┌────────

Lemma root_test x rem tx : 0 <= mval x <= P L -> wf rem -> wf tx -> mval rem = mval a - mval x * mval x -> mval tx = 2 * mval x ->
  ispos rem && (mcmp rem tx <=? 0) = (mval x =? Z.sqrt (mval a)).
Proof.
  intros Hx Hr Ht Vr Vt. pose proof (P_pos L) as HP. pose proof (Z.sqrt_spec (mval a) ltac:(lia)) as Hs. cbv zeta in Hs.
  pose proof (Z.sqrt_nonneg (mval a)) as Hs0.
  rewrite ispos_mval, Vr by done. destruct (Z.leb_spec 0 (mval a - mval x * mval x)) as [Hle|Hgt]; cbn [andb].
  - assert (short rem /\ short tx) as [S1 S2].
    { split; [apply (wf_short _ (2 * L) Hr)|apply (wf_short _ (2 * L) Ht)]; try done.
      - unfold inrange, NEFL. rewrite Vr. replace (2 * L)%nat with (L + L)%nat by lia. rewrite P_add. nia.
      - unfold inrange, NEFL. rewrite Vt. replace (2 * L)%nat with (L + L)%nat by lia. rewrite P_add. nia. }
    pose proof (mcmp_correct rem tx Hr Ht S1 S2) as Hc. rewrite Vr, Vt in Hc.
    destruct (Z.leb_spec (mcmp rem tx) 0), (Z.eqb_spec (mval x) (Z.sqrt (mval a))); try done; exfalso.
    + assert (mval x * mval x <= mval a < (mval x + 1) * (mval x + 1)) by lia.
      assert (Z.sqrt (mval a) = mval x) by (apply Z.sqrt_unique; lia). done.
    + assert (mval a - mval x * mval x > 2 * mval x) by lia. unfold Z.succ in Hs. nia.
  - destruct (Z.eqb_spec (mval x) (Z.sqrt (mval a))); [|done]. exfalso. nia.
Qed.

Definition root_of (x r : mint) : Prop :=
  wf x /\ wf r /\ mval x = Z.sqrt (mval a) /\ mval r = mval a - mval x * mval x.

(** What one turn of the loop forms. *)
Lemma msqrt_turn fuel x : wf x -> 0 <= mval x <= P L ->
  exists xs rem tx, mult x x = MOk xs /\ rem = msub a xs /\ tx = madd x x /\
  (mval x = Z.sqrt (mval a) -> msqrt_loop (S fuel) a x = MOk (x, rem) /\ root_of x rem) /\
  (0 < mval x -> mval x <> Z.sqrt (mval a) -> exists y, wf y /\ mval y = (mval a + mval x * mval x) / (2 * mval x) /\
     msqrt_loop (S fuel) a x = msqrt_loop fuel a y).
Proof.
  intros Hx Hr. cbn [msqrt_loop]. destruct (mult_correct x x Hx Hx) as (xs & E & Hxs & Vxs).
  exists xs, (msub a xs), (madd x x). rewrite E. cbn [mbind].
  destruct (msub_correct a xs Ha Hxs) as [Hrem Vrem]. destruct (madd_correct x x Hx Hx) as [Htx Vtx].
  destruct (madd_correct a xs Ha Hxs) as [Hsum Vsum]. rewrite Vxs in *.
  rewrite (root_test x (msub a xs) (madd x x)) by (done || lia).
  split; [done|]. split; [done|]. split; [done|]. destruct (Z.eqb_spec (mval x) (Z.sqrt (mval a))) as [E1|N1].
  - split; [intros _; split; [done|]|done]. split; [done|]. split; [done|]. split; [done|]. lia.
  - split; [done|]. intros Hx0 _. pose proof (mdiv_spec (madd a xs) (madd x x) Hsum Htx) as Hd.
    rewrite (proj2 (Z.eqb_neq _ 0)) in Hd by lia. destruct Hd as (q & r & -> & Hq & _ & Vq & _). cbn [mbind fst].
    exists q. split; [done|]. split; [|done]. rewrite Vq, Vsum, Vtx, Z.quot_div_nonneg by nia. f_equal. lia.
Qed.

└────────

What the task requires ▸
Reproduce all of the listing, exactly as given.

Solution for this problem ▸
Lemma root_test x rem tx : 0 <= mval x <= P L -> wf rem -> wf tx -> mval rem = mval a - mval x * mval x -> mval tx = 2 * mval x ->
  ispos rem && (mcmp rem tx <=? 0) = (mval x =? Z.sqrt (mval a)).
Proof.
  intros Hx Hr Ht Vr Vt. pose proof (P_pos L) as HP. pose proof (Z.sqrt_spec (mval a) ltac:(lia)) as Hs. cbv zeta in Hs.
  pose proof (Z.sqrt_nonneg (mval a)) as Hs0.
  rewrite ispos_mval, Vr by done. destruct (Z.leb_spec 0 (mval a - mval x * mval x)) as [Hle|Hgt]; cbn [andb].
  - assert (short rem /\ short tx) as [S1 S2].
    { split; [apply (wf_short _ (2 * L) Hr)|apply (wf_short _ (2 * L) Ht)]; try done.
      - unfold inrange, NEFL. rewrite Vr. replace (2 * L)%nat with (L + L)%nat by lia. rewrite P_add. nia.
      - unfold inrange, NEFL. rewrite Vt. replace (2 * L)%nat with (L + L)%nat by lia. rewrite P_add. nia. }
    pose proof (mcmp_correct rem tx Hr Ht S1 S2) as Hc. rewrite Vr, Vt in Hc.
    destruct (Z.leb_spec (mcmp rem tx) 0), (Z.eqb_spec (mval x) (Z.sqrt (mval a))); try done; exfalso.
    + assert (mval x * mval x <= mval a < (mval x + 1) * (mval x + 1)) by lia.
      assert (Z.sqrt (mval a) = mval x) by (apply Z.sqrt_unique; lia). done.
    + assert (mval a - mval x * mval x > 2 * mval x) by lia. unfold Z.succ in Hs. nia.
  - destruct (Z.eqb_spec (mval x) (Z.sqrt (mval a))); [|done]. exfalso. nia.
Qed.

Definition root_of (x r : mint) : Prop :=
  wf x /\ wf r /\ mval x = Z.sqrt (mval a) /\ mval r = mval a - mval x * mval x.

(** What one turn of the loop forms. *)
Lemma msqrt_turn fuel x : wf x -> 0 <= mval x <= P L ->
  exists xs rem tx, mult x x = MOk xs /\ rem = msub a xs /\ tx = madd x x /\
  (mval x = Z.sqrt (mval a) -> msqrt_loop (S fuel) a x = MOk (x, rem) /\ root_of x rem) /\
  (0 < mval x -> mval x <> Z.sqrt (mval a) -> exists y, wf y /\ mval y = (mval a + mval x * mval x) / (2 * mval x) /\
     msqrt_loop (S fuel) a x = msqrt_loop fuel a y).
Proof.
  intros Hx Hr. cbn [msqrt_loop]. destruct (mult_correct x x Hx Hx) as (xs & E & Hxs & Vxs).
  exists xs, (msub a xs), (madd x x). rewrite E. cbn [mbind].
  destruct (msub_correct a xs Ha Hxs) as [Hrem Vrem]. destruct (madd_correct x x Hx Hx) as [Htx Vtx].
  destruct (madd_correct a xs Ha Hxs) as [Hsum Vsum]. rewrite Vxs in *.
  rewrite (root_test x (msub a xs) (madd x x)) by (done || lia).
  split; [done|]. split; [done|]. split; [done|]. destruct (Z.eqb_spec (mval x) (Z.sqrt (mval a))) as [E1|N1].
  - split; [intros _; split; [done|]|done]. split; [done|]. split; [done|]. split; [done|]. lia.
  - split; [done|]. intros Hx0 _. pose proof (mdiv_spec (madd a xs) (madd x x) Hsum Htx) as Hd.
    rewrite (proj2 (Z.eqb_neq _ 0)) in Hd by lia. destruct Hd as (q & r & -> & Hq & _ & Vq & _). cbn [mbind fst].
    exists q. split; [done|]. split; [|done]. rewrite Vq, Vsum, Vtx, Z.quot_div_nonneg by nia. f_equal. lia.
Qed.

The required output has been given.